Bei der Dienstleistung fallen Produktion und Konsum zusammen, d. h. während die Dienstleistung erstellt wird, wird sie auch in Anspruch genommen (= uno-actu-Prinzip).

Beispiel:
Die Pflegeleistung wird erst dann erbracht, wenn der zu Pflegende sie benötigt und annimmt.

Die Erwartung eines Kunden an den Dienstleister ist häufig nicht die Dienstleistung selbst, sondern das Ergebnis der Dienstleistung, das meist eine Zustandsveränderung darstellt. In unserem Beispiel ist diese das Wohlbefinden des zu Pflegenden.

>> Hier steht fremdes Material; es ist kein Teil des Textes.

(** * MailIntelKit: the DNS-record analysis engine

    A shallow embedding of [email_security_check/dns_utils.py] and of the
    scoring engine of [email_security_check/core.py], with the properties of
    the specification stated over it.

    Conventions.
    - A Python [str] is a [string]; one [ascii] is one code point below 256.
      The character tables ([is_space], [is_word], [lower_char]) are the ones
      CPython uses for these code points ([str.isspace], the [\w] and [\s]
      classes of [re] on [str] patterns, [str.lower]).
    - A Python [int] is a [Z].
    - A [dict] used as a mapping is a [gmap], a [set] is a [gset].
    - The DNS TXT resolver is a function from names to answers; the walk of
      SPF includes threads its accumulators through an explicit state. *)

From Stdlib Require Import ZArith NArith Bool Ascii String DecimalString.
From stdpp Require Import base option list gmap strings.

Local Open Scope string_scope.

(** ** Characters and the string methods the program calls *)

Module Py.

Definition code (c : ascii) : N := N_of_ascii c.

Definition between (lo hi : N) (c : ascii) : bool :=
  ((lo <=? code c) && (code c <=? hi))%N.

Definition is_code (n : N) (c : ascii) : bool := (code c =? n)%N.

(** [str.isspace] for one character; also the class [\s] of [re]. *)
Definition is_space (c : ascii) : bool :=
  between 9 13 c || between 28 32 c || is_code 133 c || is_code 160 c.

Für den Dienstleister bedeutet die Gleichzeitigkeit von Produktion und Konsum, dass er in direkter Nähe zum Kunden seine Dienstleistung anbieten muss, damit der Kunde ihn auch erreichen kann.

Mitwirkung des Leistungsempfängers bei Dienstleistungen

Dienstleistungen werden häufig direkt am Dienstleistungsempfänger erbracht. Insbesonder bei sozialen Dienstleistungen muss der Leistungsempfänger bei der Dienstleistungserstellung anwesend sein. Häufig entsteht die Dienstleistung auch erst durch das Zusammenwirken von Dienstleister und Dienstleistungsempfänger, d.h. der Kunde wirkt am Ergebnis mit.

Beispiel:
Ein Streetworker kann nur dann erfolgreich sein, wenn die Jugendlichen bereit sind mit ihm zu arbeiten.

Principal-Agent-Problem bei Dienstleistungen

Die asymmetrische Informationsverteilung zwischen einem Auftraggeber (Principal) und einem Auftragnehmer (Agent) führt zu Problemen im Verhälrnis der Beteiligten. Dabei verfügt der Agent über einen Informationsvorsprung gegenüber dem Prinzipal.

Beispiel:
Der Patient als Principal hat einen Informationsnachteil gegenüber dem Arzt als Agenten. Eine Kommunikation auf Augenhöhe hilft das Problem zu reduzieren.